_What to produce_.
Below are the entries to work from; restate word for word the portion that opens with the line containing "if x_owner x" and closes with the line containing "Definition same_identity (x", keeping both.

-------------------------

(* ===== verification/BillingProofs.v ===== *)
(** Billing: the abstract ledger the consumable repository implements, and the
    theorems about events, subscriptions and the webhook. *)
From stdpp Require Import gmap.
From Stdlib Require Import SpecFloat.
From S2P Require Import Prelude JsString JsDate Json Schema World Constraints NotificationApi Billing Fixtures.
Local Open Scope Z_scope.

(** * The abstract ledger *)

(** What the code promises: one entry per store transaction, holding the state
    of the newest event seen for it, and credits that follow the entries. *)
Record Txn := mkTxn {
  x_owner : jstr; x_original : jstr; x_canonical : jstr; x_product : jstr;
  x_units : ConsumableUnits; x_state : RevenueCatTransactionState; x_timestamp : Z
}.
Abbreviation Key := (jstr * jstr)%type.
Abbreviation Ledger := (gmap (jstr * jstr) Txn).

Definition units_add (a b : ConsumableUnits) : ConsumableUnits :=
  mkUnits (superLikeCredits a + superLikeCredits b) (boostCredits a + boostCredits b).
Definition units_sub (a b : ConsumableUnits) : ConsumableUnits :=
  mkUnits (superLikeCredits a - superLikeCredits b) (boostCredits a - boostCredits b).
#[export] Instance ConsumableUnits_eq_dec : EqDecision ConsumableUnits.
Proof. solve_decision. Defined.

(** The units a transaction is worth to its owner. *)
Definition value (x : Txn) : ConsumableUnits :=
  if x_state x is granted then x_units x else ZERO_DELTA.
Definition worth (x : Txn) (userId : jstr) : ConsumableUnits :=
  if x_owner x =?? userId then value x else ZERO_DELTA.
Definition grants (L : Ledger) (userId : jstr) : ConsumableUnits :=
  map_fold (fun _ x acc => units_add (worth x userId) acc) ZERO_DELTA L.

Definition event_key (t : RevenueCatConsumableTransition) : Key :=
  (js "revenuecat", t_providerTransactionId t).
(** The owner as the database spells it. *)
Definition event_owner (t : RevenueCatConsumableTransition) : jstr := uuid_param (t_userId t).
Definition event_txn (t : RevenueCatConsumableTransition) : Txn :=
  mkTxn (event_owner t) (t_originalTransactionId t) (t_canonicalProductId t) (t_providerProductId t)
    (t_units t) (t_targetState t) (t_eventTimestampMs t).
Definition same_identity (x y : Txn) : bool :=
  (x_owner x =?? x_owner y) && (x_original x =?? x_original y) && (x_canonical x =?? x_canonical y)
  && (x_product x =?? x_product y) && (x_units x =?? x_units y).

-------------------------

_Exercise response_.
  if x_owner x =?? userId then value x else ZERO_DELTA.
Definition grants (L : Ledger) (userId : jstr) : ConsumableUnits :=
  map_fold (fun _ x acc => units_add (worth x userId) acc) ZERO_DELTA L.

Definition event_key (t : RevenueCatConsumableTransition) : Key :=
  (js "revenuecat", t_providerTransactionId t).
(** The owner as the database spells it. *)
Definition event_owner (t : RevenueCatConsumableTransition) : jstr := uuid_param (t_userId t).
Definition event_txn (t : RevenueCatConsumableTransition) : Txn :=
  mkTxn (event_owner t) (t_originalTransactionId t) (t_canonicalProductId t) (t_providerProductId t)
    (t_units t) (t_targetState t) (t_eventTimestampMs t).
Definition same_identity (x y : Txn) : bool :=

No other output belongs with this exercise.